Grâce à notre travail sur une ferme biologique et à nos expériences ultérieures, nous pensions avoir déjà certaines connaissances. Mais, livrés à nous-mêmes, nous commençons à réaliser que l’agriculture est un manuel avec un nombre de pages infini ! En fait, chaque jour est un nouveau chapitre, qui comprend à la fois la répétition et l’apprentissage. C’est comme regarder l’espace dans un télescope : plus on regarde loin, plus les zones inconnues s’ouvrent à nous ! Socrate a dit : « Je sais que je ne sais rien ! » Nous avons quelque peu adapté ses paroles en : « Je sais que beaucoup de choses me sont encore inconnues ! » Et peut-être est-ce cet apprentissage quotidien qui rend la vie si intéressante et que notre « Eurêka ! » sera repoussé, probablement jusqu’à notre dernier souffle…
Ce sont peut-être la proximité de la nature, ou le contact permanent avec la vie et la mort qui font du paysan un philosophe. Peut-être aussi que l’énorme quantité de travail implique que l’on profite plus consciemment des courts instants de révélation, car chaque jour beaucoup de travaux se répètent, deviennent de la routine.
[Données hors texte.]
(* ===== verification/Sysproc.v ===== *)
(** Sysproc: kernel/sysproc.c, the system calls on processes and memory, and
    the dispatch of system calls in kernel/syscall.c.

    A call gives [Some] value when it returns, and [None] when it has given up
    the CPU: it sleeps, and goes on with another round when it is woken, or the
    process is gone.  The calls of sysfile.c are reached through an interface. *)

From S2P Require Import Prelude CString Kalloc Locks Arch Vm Hal Proc Sysarg Exec.

Definition SBRK_EAGER : Z := 1.
Definition NSYSCALLS : Z := 24.

(** The kernel with its clock. *)
Record kst (X : Type) : Type := Kst { ks_p : pst X; ks_ticks : Z }.
Arguments Kst {X}.
Arguments ks_p {X}.
Arguments ks_ticks {X}.

(** The calls of sysfile.c, by number, but exec. *)
Class FileCalls (X : Type) : Type := { file_call : Z -> M (pst X) (option Z) }.

Section Sysproc.
  Context {X : Type} `{OpenFiles X} `{ExecFiles X} `{FileCalls X} `{Hal}.
  Context (kend PHYSTOP trampoline : Z) (me : nat).
  Local Abbreviation MP := (M (pst X)).
  Local Abbreviation MK := (M (kst X)).

Definition onp {A} (m : MP A) : MK A := zoom ks_p (fun p s => Kst p (ks_ticks s)) m.
Definition returns {A} (m : MK A) : MK (option A) := a <- m ;; ret (Some a).

Definition sys_exit : MP (option Z) :=
  n <- argint me 0 ;; kexit me n ;;; ret None.

Definition sys_getpid : MP (option Z) :=
  i <- curproc me ;; p <- getp i ;; ret (Some (p_pid p)).

Definition sys_fork : MP (option Z) := v <- kfork kend PHYSTOP trampoline me ;; ret (Some v).

Definition sys_wait : MP (option Z) := p <- argaddr me 0 ;; kwait kend PHYSTOP me p.

Definition sys_sbrk : MP (option Z) :=
  n <- argint me 0 ;;
  t <- argint me 1 ;;
  i <- curproc me ;;
  p <- getp i ;;
  let addr := p_sz p in
  if (t =? SBRK_EAGER) || (n <? 0)
  then r <- growproc kend PHYSTOP me n ;; if r <? 0 then ret (Some (-1)) else ret (Some addr)
  else if u64 (addr + n) <? addr then ret (Some (-1))
  else if u64 (addr + n) >? USER_TOP then ret (Some (-1))
  else
    i <- curproc me ;;
    updp i (fun p => set_mm (u64 (p_sz p + n)) (p_pagetable p) (p_trapframe p) p) ;;;
    ret (Some addr).

(** One round of the loop of sys_pause, with tickslock held. *)
Definition pause_round (i : nat) (ticks0 n : Z) : MK (option Z) :=
  ticks <- gets ks_ticks ;;
  if u32 (ticks - ticks0) <? n
  then
    k <- onp (killed me i) ;;
    if negb (k =? 0) then onp (release me LTicks) ;;; ret (Some (-1))
    else onp (sleep me (Some ChTicks) LTicks) ;;; ret None
  else onp (release me LTicks) ;;; ret (Some 0).

Definition sys_pause : MK (option Z) :=
  n <- onp (argint me 0) ;;
  let n := if n <? 0 then 0 else n in
  onp (acquire me LTicks) ;;;
  ticks0 <- gets ks_ticks ;;
  i <- onp (curproc me) ;;
  pause_round i ticks0 n.

Definition sys_kill : MP (option Z) := pid <- argint me 0 ;; v <- kkill me pid ;; ret (Some v).

Definition sys_uptime : MK (option Z) :=
  onp (acquire me LTicks) ;;; xticks <- gets ks_ticks ;; onp (release me LTicks) ;;; ret (Some xticks).

(** The table of handlers. *)
Definition syscalls (num : Z) : option (MK (option Z)) :=
  if num =? 1 then Some (onp sys_fork)
  else if num =? 2 then Some (onp sys_exit)
  else if num =? 3 then Some (onp sys_wait)
  else if num =? 6 then Some (onp sys_kill)
  else if num =? 7 then Some (onp (v <- sys_exec kend PHYSTOP trampoline me ;; ret (Some v)))
  else if num =? 11 then Some (onp sys_getpid)
  else if num =? 12 then Some (onp sys_sbrk)
  else if num =? 13 then Some sys_pause
  else if num =? 14 then Some sys_uptime
  else if (1 <=? num) && (num <=? 23) then Some (onp (file_call num))
  else None.

(** What happens to the value of a call that has returned; a call that has
    given up the CPU does it when it returns. *)
Definition sys_ret (i : nat) (r : option Z) : MK (option unit) :=
  match r with
  | None => ret None
  | Some v => onp (p <- getp i ;; onkm (st64 (p_trapframe p + TF_A0) (u64 v))) ;;; ret (Some tt)
  end.

(** The message about an unknown call is not part of the state. *)
Definition syscall : MK (option unit) :=
  i <- onp (curproc me) ;;
  a7 <- onp (p <- getp i ;; onkm (ld64 (p_trapframe p + TF_A7))) ;;
  let num := s32 a7 in
  match (if (0 <? num) && (num <? NSYSCALLS) then syscalls num else None) with
  | Some h => r <- h ;; sys_ret i r
  | None => sys_ret i (Some (-1))
  end.

End Sysproc.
Mais ces « travaux de galériens » sont aussi précieux dans la vie que les « hauts ». En faisant ces travaux, j’essaye parfois de m’imaginer ce qu’il adviendrait si je ne devais pas ou ne pouvais plus les faire. Puis une certaine nostalgie me prend et je réalise que ces travaux aident surtout à devenir conscient de sa propre existence. Plus on se torture, mieux on ressent que l’on est vivant !
Autrefois, les grands événements dans l’année des paysans étaient le solstice d’hiver, le solstice d’été et les deux jours d’équinoxe. Chez nous il y a deux dates en plus : le 10 novembre et le 1 erfévrier. À partir du 10 novembre, le soleil se cache derrière notre montagne locale et se lève une heure et demie plus tard, à 11h pile, à droite du sommet. Le premier février, il réapparaît à gauche de la montagne et nous donne une heure et demie de soleil en plus. J’en parle à Jean de Serenne quand je fais la tournée de vente de fromage du vendredi. « Ça tombe exactement pour la ‘chandeleur’ ou ‘chandelours’, comme on disait à l’époque, le 2 février ! Autrefois, la nuit, on faisait des processions avec des torches dans les champs pour attirer la bienveillance de la déesse de la fertilité. A partir de là, on pouvait commencer à semer, car la terre était assez chaude. C’était aussi à cette époque que l’ours sortait de son hivernage ! Les enfants se déguisaient en ours et dansaient pendant les processions à la lumière des torches ».